──────── DATA FOR THE TASK
(* ===== verification/Bytes.v ===== *)
(** * Byte memory

    The memory the functions of the C library work on: a partial map from
    addresses to bytes.  An access to an address that is not mapped is [None].
    [char] is unsigned, as it is on ARM. *)

From stdpp Require Import base tactics numbers list gmap.
From S2P Require Import Prelude.

Abbreviation bmem := (gmap Z Z).

Definition load_byte (m : bmem) (a : Z) : option Z := m !! a.

Definition store_byte (m : bmem) (a v : Z) : option bmem :=
  _ ← m !! a; Some (<[a := v]> m).

(** [n] consecutive bytes *)
Fixpoint load_bytes (m : bmem) (a : Z) (n : nat) : option (list Z) :=
  match n with
  | O => Some []
  | S n => b ← load_byte m a; bs ← load_bytes m (a + 1) n; Some (b :: bs)
  end.

Fixpoint store_bytes (m : bmem) (a : Z) (bs : list Z) : option bmem :=
  match bs with
  | [] => Some m
  | b :: bs => m ← store_byte m a b; store_bytes m (a + 1) bs
  end.

(** ** Contents and frames *)

Abbreviation len l := (Z.of_nat (length l)).

(** The bytes from [a] on are [bs]. *)
Fixpoint bytes_at (m : bmem) (a : Z) (bs : list Z) : Prop :=
  match bs with
  | [] => True
  | b :: bs => m !! a = Some b /\ bytes_at m (a + 1) bs
  end.

(** [m'] and [m] agree except on the addresses from [a] to before [e]. *)
Definition same_outside (a e : Z) (m m' : bmem) : Prop :=
  forall c, c < a \/ e <= c -> m' !! c = m !! c.

#[export] Instance bytes_at_dec m a bs : Decision (bytes_at m a bs).
Proof. revert a. induction bs as [|b bs IH]; intros a; simpl; apply _. Defined.

Lemma bytes_at_app m a xs ys : bytes_at m a (xs ++ ys) <-> bytes_at m a xs /\ bytes_at m (a + len xs) ys.
Proof.
  revert a. induction xs as [|x xs IH]; intros a; simpl.
  - rewrite Z.add_0_r. tauto.
  - rewrite IH. replace (a + 1 + len xs) with (a + Z.of_nat (S (length xs))) by lia. tauto.
Qed.

Lemma bytes_at_frame m m' a bs :
  bytes_at m a bs -> (forall c, a <= c < a + len bs -> m' !! c = m !! c) -> bytes_at m' a bs.
Proof.
  revert a. induction bs as [|b bs IH]; intros a; [done|]. simpl. intros [Hb Hbs] Hf. split.
  - rewrite Hf by lia. done.
  - apply IH; [done|]. intros c Hc. apply Hf. lia.
Qed.

Lemma bytes_at_outside m m' a e c bs :
  bytes_at m c bs -> same_outside a e m m' -> c + len bs <= a \/ e <= c -> bytes_at m' c bs.
Proof. intros Hb Hs Ho. apply (bytes_at_frame m); [done|]. intros x Hx. apply Hs. lia. Qed.

Lemma bytes_at_lookup m a bs i b : bytes_at m a bs -> bs !! i = Some b -> m !! (a + Z.of_nat i) = Some b.
Proof.
  revert a i. induction bs as [|x bs IH]; intros a i Hb Hi; [done|]. destruct Hb as [Hx Hb].
  destruct i as [|i]; simpl in *; simplify_eq.
  - by rewrite Z.add_0_r.
  - rewrite <- (IH _ _ Hb Hi). f_equal. lia.
Qed.

Lemma same_outside_refl a e m : same_outside a e m m.
Proof. by intros c _. Qed.

Lemma same_outside_trans a e m1 m2 m3 : same_outside a e m1 m2 -> same_outside a e m2 m3 -> same_outside a e m1 m3.
Proof. intros H1 H2 c Hc. by rewrite H2, H1. Qed.

Lemma same_outside_weaken a e a' e' m m' : same_outside a e m m' -> a' <= a -> e <= e' -> same_outside a' e' m m'.
Proof. intros H Ha He c Hc. apply H. lia. Qed.

Create HintDb bytes.
#[export] Hint Resolve same_outside_refl : bytes.

(** ** Loads and stores *)

Lemma load_bytes_at m a bs : bytes_at m a bs -> load_bytes m a (length bs) = Some bs.
Proof.
  revert a. induction bs as [|b bs IH]; intros a; [done|]. simpl. intros [Hb Hbs].
  unfold load_byte. rewrite Hb. simpl. by rewrite IH.
Qed.

Lemma store_byte_at m a v b : m !! a = Some b -> store_byte m a v = Some (<[a := v]> m).
Proof. intros H. unfold store_byte. by rewrite H. Qed.

Lemma same_outside_store a e c v m : a <= c < e -> same_outside a e m (<[c := v]> m).
Proof. intros Hc x Hx. rewrite lookup_insert_ne by lia. done. Qed.

(** Storing over mapped bytes. *)
Lemma store_bytes_at m a old bs :
  bytes_at m a old -> length old = length bs ->
  exists m', store_bytes m a bs = Some m' /\ bytes_at m' a bs /\ same_outside a (a + len bs) m m'.
Proof.
  revert m a old. induction bs as [|b bs IH]; intros m a old Ho Hl; simpl.
  - exists m. split_and!; auto with bytes.
  - destruct old as [|o old]; [done|]. destruct Ho as [Ho Hos]. rewrite (store_byte_at _ _ _ o) by done. simpl.
    destruct (IH (<[a := b]> m) (a + 1) old) as (m' & -> & Hb & Hs).
    { apply (bytes_at_frame m); [done|]. intros c Hc. by rewrite lookup_insert_ne by lia. }
    { simpl in Hl. lia. }
    exists m'. split_and!; [done| |done|].
    + rewrite Hs by lia. apply lookup_insert_eq.
    + intros c Hc. rewrite Hs by lia. by rewrite lookup_insert_ne by lia.
Qed.

(** A memory that holds the given bytes and nothing else. *)
Fixpoint mem_of (a : Z) (bs : list Z) : bmem :=
  match bs with
  | [] => ∅
  | b :: bs => <[a := b]> (mem_of (a + 1) bs)
  end.

Lemma mem_of_bytes a bs : bytes_at (mem_of a bs) a bs.
Proof.
  revert a. induction bs as [|b bs IH]; intros a; [done|]. simpl. split; [apply lookup_insert_eq|].
  apply (bytes_at_frame (mem_of (a + 1) bs)); [apply IH|]. intros c Hc. by rewrite lookup_insert_ne by lia.
Qed.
────────────────
> [ABOUT THIS TASK]: Copy nothing beyond the line containing "[char] is unsigned, as it is on ARM. *)". Transcribe exactly from the first line of the entries down to that line, inclusive.

> [REPLY]:
(* ===== verification/Bytes.v ===== *)
(** * Byte memory

    The memory the functions of the C library work on: a partial map from
    addresses to bytes.  An access to an address that is not mapped is [None].
    [char] is unsigned, as it is on ARM. *)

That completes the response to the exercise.